Patricia, Hamilton, Ontario

Patricia serves on the McQueston neighbourhood planning committee, and she is a member of the Hamilton Roundtable for Poverty Reduction. In recognition of her services to her community, she was awarded a Queen Elizabeth II Diamond Jubilee Medal in 2012.

“I became a Bahá’í when I was 35 years old. I was going through some personal struggles when I read the Bahá’í writings for the first time; they answered so many questions for me.

“The Bahá’í Faith said that this life is part of our journey to develop more and more. We are like the baby in the womb – that child has to develop all of its capacities before he or she is born into this world, and similarly, we have to develop spiritual capacities before we are born into the next world. I often look back at my life and feel grateful that my belief in God helped me become the person I am now.

“I live in Hamilton, Ontario, in a friendly and vibrant community. Many people in the neighbourhood where I live are involved in community-building activities. One of the areas that we focus on is poverty reduction as there are many in our neighbourhood who struggle with poverty. I have also experienced poverty at various points in my life.

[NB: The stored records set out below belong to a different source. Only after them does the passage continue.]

(** C3. With a quantity [q <= 0], [updateItemQuantity(lineId, q)] is
    the very computation [removeItem(lineId)] of the same render: from any
    store the two end in the same store, with the same wire and the same
    returned value or thrown error. When an identity exists that
    computation sends one remove-lines request for the line, so no
    update-lines request is sent for a non-positive quantity. *)
Theorem update_nonpositive_removes {Num : Type} (parseFloat : string -> Num)
  (remote : Remote) (s : Store) (t : list Event) (lineId : string)
  (quantity : Z) (Hq : quantity <= 0) :
  let ctx := CartProvider parseFloat s in
  let r := run remote (ctx_updateItemQuantity ctx lineId quantity) s t in
  ctx_updateItemQuantity ctx lineId quantity = ctx_removeItem ctx lineId /\
  r = run remote (ctx_removeItem ctx lineId) s t /\
  List.filter is_update_call (wire r) = List.filter is_update_call t /\
  forall id, truthy (cartId s) = Some id ->
    let q := REMOVE_CART_LINES_MUTATION id [lineId] in
    wire r = t ++ [Sent q; Settled q (remote t q)].
Proof.
  cbn [CartProvider ctx_updateItemQuantity ctx_removeItem]. cbn zeta.
  rewrite (updateItemQuantity_nonpositive _ _ _ Hq).
  split; [reflexivity | split; [reflexivity |]].
  destruct (truthy (cartId s)) as [id|] eqn:Hid.
  - rewrite (removeItem_wire _ _ _ _ _ _ Hid). split.
    + rewrite List.filter_app. cbn. apply app_nil_r.
    + intros id' [= <-]. reflexivity.
  - unfold removeItem. rewrite Hid. split; [reflexivity | discriminate].
Qed.

Lemma update_nonpositive_removes_witness :
  run Sample.shop
    (ctx_updateItemQuantity
       (CartProvider DecimalLiteral.parseFloat Sample.shopping)
       "gid://shopify/CartLine/l1" 0)
    Sample.shopping [] =
  run Sample.shop
    (ctx_removeItem
       (CartProvider DecimalLiteral.parseFloat Sample.shopping)
       "gid://shopify/CartLine/l1")
    Sample.shopping [].
Proof.
  refine (proj1 (proj2 (update_nonpositive_removes DecimalLiteral.parseFloat
    Sample.shop Sample.shopping [] "gid://shopify/CartLine/l1" 0 _))).
  lia.
Defined.

(** ** Startup validation *)

Lemma never_throws_run {A : Type} (remote : Remote) (p : Prog A) :
  never_throws p ->
  forall s t, exists a, completion (run remote p s t) = Fulfilled a.
Proof.
  induction 1 as [a|k _ IH|s' k _ IH|q k _ IH]; intros s t; cbn.
  - exists a; reflexivity.
  - apply IH.
  - apply IH.
  - apply IH.
Qed.

(** Under any interleaving as well: a stretch of such a program ends
    fulfilled or suspended on a program of the same kind. *)
Lemma never_throws_advance {A : Type} (p : Prog A) :
  never_throws p ->
  forall s t,
    match advance p s t with
    | (_, _, Done c) => exists a, c = Fulfilled a
    | (_, _, Pending _ k) => forall o, never_throws (k o)
    end.
Proof.
  induction 1 as [a|k _ IH|s' k _ IH|q k Hk _]; intros s t; cbn.
  - exists a; reflexivity.
  - apply IH.
  - apply IH.
  - exact Hk.
Qed.

Ltac never_throws_step :=
  match goal with
  | |- never_throws (Ret _) => apply never_throws_Ret
  | |- never_throws (Read _) => apply never_throws_Read; intros ?
  | |- never_throws (Write _ _) => apply never_throws_Write
  | |- never_throws (Await _ _) => apply never_throws_Await; intros [?|?]
  | |- never_throws (match ?x with _ => _ end) => destruct x
  | |- never_throws _ => progress cbn
  | |- never_throws ?p =>
      match p with context [match ?x with _ => _ end] => destruct x end
  end.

“My understanding of poverty is that it’s the pits.

“There has to be the ability to assist the people living in poverty to gain self-worth and purpose. They are put down and demeaned so often that they give up and don’t want to try any more. What’s the point if you are only going to be demeaned? We can help to build self-esteem and confidence and build their voice to be heard and to do things for themselves.

“In my service with my neighbourhood planning committee, we use an asset-based community development model. It builds on the capacity of the people. We identify what our needs are, and our partners help us to achieve our goals.

“To me, poverty is not only about scarce resources. Spiritual poverty can go hand in hand with economic poverty, and it needs to be equally addressed.

“It wasn’t me who suggested starting a devotional gathering in our neighbourhood. It was a neighbour. We have such a diverse neighbourhood and many people didn’t know each other. So, we started a devotional gathering, and they have been running now for seven years. We have prayers every Monday. It’s had a major impact – it has spiritualized the neighbourhood.

“Then, two other Bahá’ís moved into the neighbourhoood, and we started a children’s class for the spiritual education of the neighbourhood children. We had only one child for a year. And now, about 18 children attend the class. Nowadays, there are three groups in the same location. The parents are positive about the class and encourage their children to attend. Once, a parent asked us to talk to their children about fighting. The parents recognize that these activities have a positive influence on the children. I was really pleased at that.

“I think the significance of these activities is that the young people are learning values and skills that can help them in their everyday lives, and finding those teachable moments when they happen is really important. I’m seeing other neighbours are now facilitating activities for young people, and I’m really thrilled by that.

“We may not see direct results in the short term, but in the long term there are profound changes. We are so used to instant gratification, but it is all about process, and these things take time.”